Dataset entries:
┄┄┄┄┄┄┄┄┄┄┄┄┄┄┄┄┄┄┄┄

Definition collect_entry (committed : list string) (m : bmap (bmap (list RecordBatch)))
    (entry : LogEntry) : res (bmap (bmap (list RecordBatch))) :=
  match le_body entry with
  | TxInsert tx_id table rows_ipc =>
      if decide (tx_id ∈ committed) then
        let? batches := ipc_read rows_ipc in
        let? tx_map := or_panic (bm_get tx_id m) in
        Ok (bm_insert tx_id (bm_extend table batches tx_map) m)
      else Ok m
  | _ => Ok m
  end.
Definition inserts_by_tx_table (committed : list string) (entries : list LogEntry)
    : res (bmap (bmap (list RecordBatch))) :=
  res_fold (collect_entry committed)
    (foldl (λ m tx_id, bm_insert tx_id [] m) [] committed) entries.

(** One table of one transaction, by a new writer. *)
Definition write_table (lock_held : bool) (table : string) (batches : list RecordBatch)
    : M St (CommitDelta R) :=
  let! catalog := Catalog_load table in
  let! schema := m_lift (of_option (SchemaNotFound (table +:+ "/_schema.json"))
                           (cat_latest_schema catalog)) in
  insert_and_commit table schema lock_held batches.
Definition replay_tables (tables : bmap (list RecordBatch)) : M St unit :=
  m_fold (λ _ tb, let! _ := write_table false tb.1 tb.2 in m_ret tt) tt tables.

Definition apply_committed_transactions : M St unit :=
  match! wal_entries as r in
  match r with
  | Ok entries =>
      let! state := recover in
      let! by_tx := m_lift (inserts_by_tx_table (rs_committed state) entries) in
      m_fold (λ _ tx, replay_tables tx.2) tt by_tx
  | Err e => if is_not_found e then m_ret tt else m_lift (Err e)
  | Panic => m_lift Panic
  end.
End recovery.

┄┄┄┄┄┄┄┄┄┄┄┄┄┄┄┄┄┄┄┄

> WORK TO BE COMPLETED: Only the lines above from the line containing "(foldl (λ m" through the line containing "M St (CommitDelta" should be retyped, exactly and with both ends included.

> OUTPUT:
    (foldl (λ m tx_id, bm_insert tx_id [] m) [] committed) entries.

(** One table of one transaction, by a new writer. *)
Definition write_table (lock_held : bool) (table : string) (batches : list RecordBatch)
    : M St (CommitDelta R) :=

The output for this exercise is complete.